Exercise prompt:
Transcribe the records in full, keeping every word exactly as given.

Information provided:
(** Before the commit point nothing has happened. *)
Lemma phase_pre k : phase (puts (take k pre_writes) old).
Proof.
  apply phase_old.
  - destruct k as [|k]; [done|]. apply (clean_desc J _ desc n lbas blocks ab D0).
    rewrite take_app. simpl. rewrite puts_notin.
    + unfold upd. by rewrite Z.eqb_refl.
    + rewrite fmap_app, elem_of_app. intros [Hin|Hin].
      * apply list_elem_of_fmap in Hin as (w & Hw & Hin%take_elem).
        apply list_elem_of_singleton in Hin. subst w. simpl in Hw. lia.
      * apply list_elem_of_fmap in Hin as (w & Hw & Hin%take_elem).
        assert (Hin' : J ∈ (from (J + 2) blocks).*1) by (apply list_elem_of_fmap; eauto).
        apply from_range in Hin'. lia.
  - intros a Ha. apply puts_notin. intros Hin. apply Ha, pre_range.
    apply list_elem_of_fmap in Hin as (w & -> & Hw%take_elem). apply list_elem_of_fmap. eauto.
Qed.

(** At the commit point the transaction is in the region, the data untouched. *)
Lemma phase_point :
  let f := upd (puts pre_writes old) J (take SECTOR_SIZE desc') in
  holds J n lbas blocks ab f /\ mixed J TW old f.
Proof.
  intros f. assert (Hblk : forall i s, blocks !! i = Some s -> puts pre_writes old (J + 2 + Z.of_nat i) = s).
  { intros i s Hi. rewrite puts_app. by apply puts_from. }
  assert (H1 : puts pre_writes old (J + 1) = drop SECTOR_SIZE desc).
  { rewrite puts_app, puts_notin by (intros Hin%from_range; lia). simpl. unfold upd.
    by rewrite Z.eqb_refl. }
  split.
  - exists desc'. split; [done|]. unfold f, upd. rewrite Z.eqb_refl.
    replace (J + 1 =? J) with false by lia. split; [done|]. split; [congruence|].
    intros i s Hi. replace (J + 2 + Z.of_nat i =? J) with false by lia. by apply Hblk.
  - intros a Ha. left. unfold f, upd. destruct (Z.eqb_spec a J) as [->|].
    + destruct Ha. unfold in_region. lia.
    + apply puts_notin. intros Hin. by apply Ha, pre_range.
Qed.

Lemma phase_commit k :
  phase (puts (take k commit_writes) old) /\
  (length commit_writes <= k ->
   let g := puts (take k commit_writes) old in
   clean J g /\ forall a, ~ in_region J a -> g a = puts TW old a)%nat.
Proof.
  assert (Hlen : length commit_writes = (length pre_writes + (length TW + 3))%nat).
  { rewrite !length_app. simpl. lia. }
  rewrite Hlen. destruct (decide (k <= length pre_writes)%nat) as [Hk|Hk].
  { rewrite take_app_le by done. split; [apply phase_pre|]. lia. }
  rewrite take_app_ge by lia. rewrite puts_app. remember (k - length pre_writes)%nat as q eqn:Em.
  destruct phase_point as [Hh Hm]. set (f := upd (puts pre_writes old) J (take SECTOR_SIZE desc')) in *.
  destruct q as [|[|m]]; [lia| |].
  { split; [by apply phase_mid|lia]. }
  assert (E : puts (take (S (S m)) (from J (desc_sectors desc') ++ TW ++ [zero_desc J])) (puts pre_writes old) =
    puts (take m (TW ++ [zero_desc J])) (upd f (J + 1) (drop SECTOR_SIZE desc'))) by done.
  rewrite E. set (f1 := upd f (J + 1) _).
  assert (Hh1 : holds J n lbas blocks ab f1).
  { destruct Hh as (ds & Dd & E0 & E1 & Eb). exists ds. split; [done|].
    assert (Ef : forall a, f1 a = f a).
    { intros a. unfold f1, upd. destruct (Z.eqb_spec a (J + 1)) as [->|]; [|done].
      rewrite E1. destruct phase_point as [(ds' & _ & _ & E1' & _) _]. fold f in E1'.
      rewrite <- E1, E1'. rewrite <- E1'. unfold f, upd. replace (J + 1 =? J) with false by lia.
      rewrite puts_app, puts_notin by (intros Hin%from_range; lia). simpl. unfold upd.
      by rewrite Z.eqb_refl. }
    rewrite !Ef. split; [done|]. split; [done|]. intros i s Hi. rewrite Ef. by apply Eb. }
  assert (Hm1 : mixed J TW old f1).
  { intros a Ha. unfold f1, upd. destruct (Z.eqb_spec a (J + 1)) as [->|].
    - destruct Ha. unfold in_region. lia.
    - by apply Hm. }
  destruct (phase_checkpoint J n lbas blocks ab TW old Hout Hsmall f1 m Hh1 Hm1) as [Hp Hfin].
  split; [done|]. intros Hall. destruct (Hfin ltac:(lia)) as (g & <- & Hg). done.
Qed.
End Commit.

Reply:
(** Before the commit point nothing has happened. *)
Lemma phase_pre k : phase (puts (take k pre_writes) old).
Proof.
  apply phase_old.
  - destruct k as [|k]; [done|]. apply (clean_desc J _ desc n lbas blocks ab D0).
    rewrite take_app. simpl. rewrite puts_notin.
    + unfold upd. by rewrite Z.eqb_refl.
    + rewrite fmap_app, elem_of_app. intros [Hin|Hin].
      * apply list_elem_of_fmap in Hin as (w & Hw & Hin%take_elem).
        apply list_elem_of_singleton in Hin. subst w. simpl in Hw. lia.
      * apply list_elem_of_fmap in Hin as (w & Hw & Hin%take_elem).
        assert (Hin' : J ∈ (from (J + 2) blocks).*1) by (apply list_elem_of_fmap; eauto).
        apply from_range in Hin'. lia.
  - intros a Ha. apply puts_notin. intros Hin. apply Ha, pre_range.
    apply list_elem_of_fmap in Hin as (w & -> & Hw%take_elem). apply list_elem_of_fmap. eauto.
Qed.

(** At the commit point the transaction is in the region, the data untouched. *)
Lemma phase_point :
  let f := upd (puts pre_writes old) J (take SECTOR_SIZE desc') in
  holds J n lbas blocks ab f /\ mixed J TW old f.
Proof.
  intros f. assert (Hblk : forall i s, blocks !! i = Some s -> puts pre_writes old (J + 2 + Z.of_nat i) = s).
  { intros i s Hi. rewrite puts_app. by apply puts_from. }
  assert (H1 : puts pre_writes old (J + 1) = drop SECTOR_SIZE desc).
  { rewrite puts_app, puts_notin by (intros Hin%from_range; lia). simpl. unfold upd.
    by rewrite Z.eqb_refl. }
  split.
  - exists desc'. split; [done|]. unfold f, upd. rewrite Z.eqb_refl.
    replace (J + 1 =? J) with false by lia. split; [done|]. split; [congruence|].
    intros i s Hi. replace (J + 2 + Z.of_nat i =? J) with false by lia. by apply Hblk.
  - intros a Ha. left. unfold f, upd. destruct (Z.eqb_spec a J) as [->|].
    + destruct Ha. unfold in_region. lia.
    + apply puts_notin. intros Hin. by apply Ha, pre_range.
Qed.

Lemma phase_commit k :
  phase (puts (take k commit_writes) old) /\
  (length commit_writes <= k ->
   let g := puts (take k commit_writes) old in
   clean J g /\ forall a, ~ in_region J a -> g a = puts TW old a)%nat.
Proof.
  assert (Hlen : length commit_writes = (length pre_writes + (length TW + 3))%nat).
  { rewrite !length_app. simpl. lia. }
  rewrite Hlen. destruct (decide (k <= length pre_writes)%nat) as [Hk|Hk].
  { rewrite take_app_le by done. split; [apply phase_pre|]. lia. }
  rewrite take_app_ge by lia. rewrite puts_app. remember (k - length pre_writes)%nat as q eqn:Em.
  destruct phase_point as [Hh Hm]. set (f := upd (puts pre_writes old) J (take SECTOR_SIZE desc')) in *.
  destruct q as [|[|m]]; [lia| |].
  { split; [by apply phase_mid|lia]. }
  assert (E : puts (take (S (S m)) (from J (desc_sectors desc') ++ TW ++ [zero_desc J])) (puts pre_writes old) =
    puts (take m (TW ++ [zero_desc J])) (upd f (J + 1) (drop SECTOR_SIZE desc'))) by done.
  rewrite E. set (f1 := upd f (J + 1) _).
  assert (Hh1 : holds J n lbas blocks ab f1).
  { destruct Hh as (ds & Dd & E0 & E1 & Eb). exists ds. split; [done|].
    assert (Ef : forall a, f1 a = f a).
    { intros a. unfold f1, upd. destruct (Z.eqb_spec a (J + 1)) as [->|]; [|done].
      rewrite E1. destruct phase_point as [(ds' & _ & _ & E1' & _) _]. fold f in E1'.
      rewrite <- E1, E1'. rewrite <- E1'. unfold f, upd. replace (J + 1 =? J) with false by lia.
      rewrite puts_app, puts_notin by (intros Hin%from_range; lia). simpl. unfold upd.
      by rewrite Z.eqb_refl. }
    rewrite !Ef. split; [done|]. split; [done|]. intros i s Hi. rewrite Ef. by apply Eb. }
  assert (Hm1 : mixed J TW old f1).
  { intros a Ha. unfold f1, upd. destruct (Z.eqb_spec a (J + 1)) as [->|].
    - destruct Ha. unfold in_region. lia.
    - by apply Hm. }
  destruct (phase_checkpoint J n lbas blocks ab TW old Hout Hsmall f1 m Hh1 Hm1) as [Hp Hfin].
  split; [done|]. intros Hall. destruct (Hfin ltac:(lia)) as (g & <- & Hg). done.
Qed.
End Commit.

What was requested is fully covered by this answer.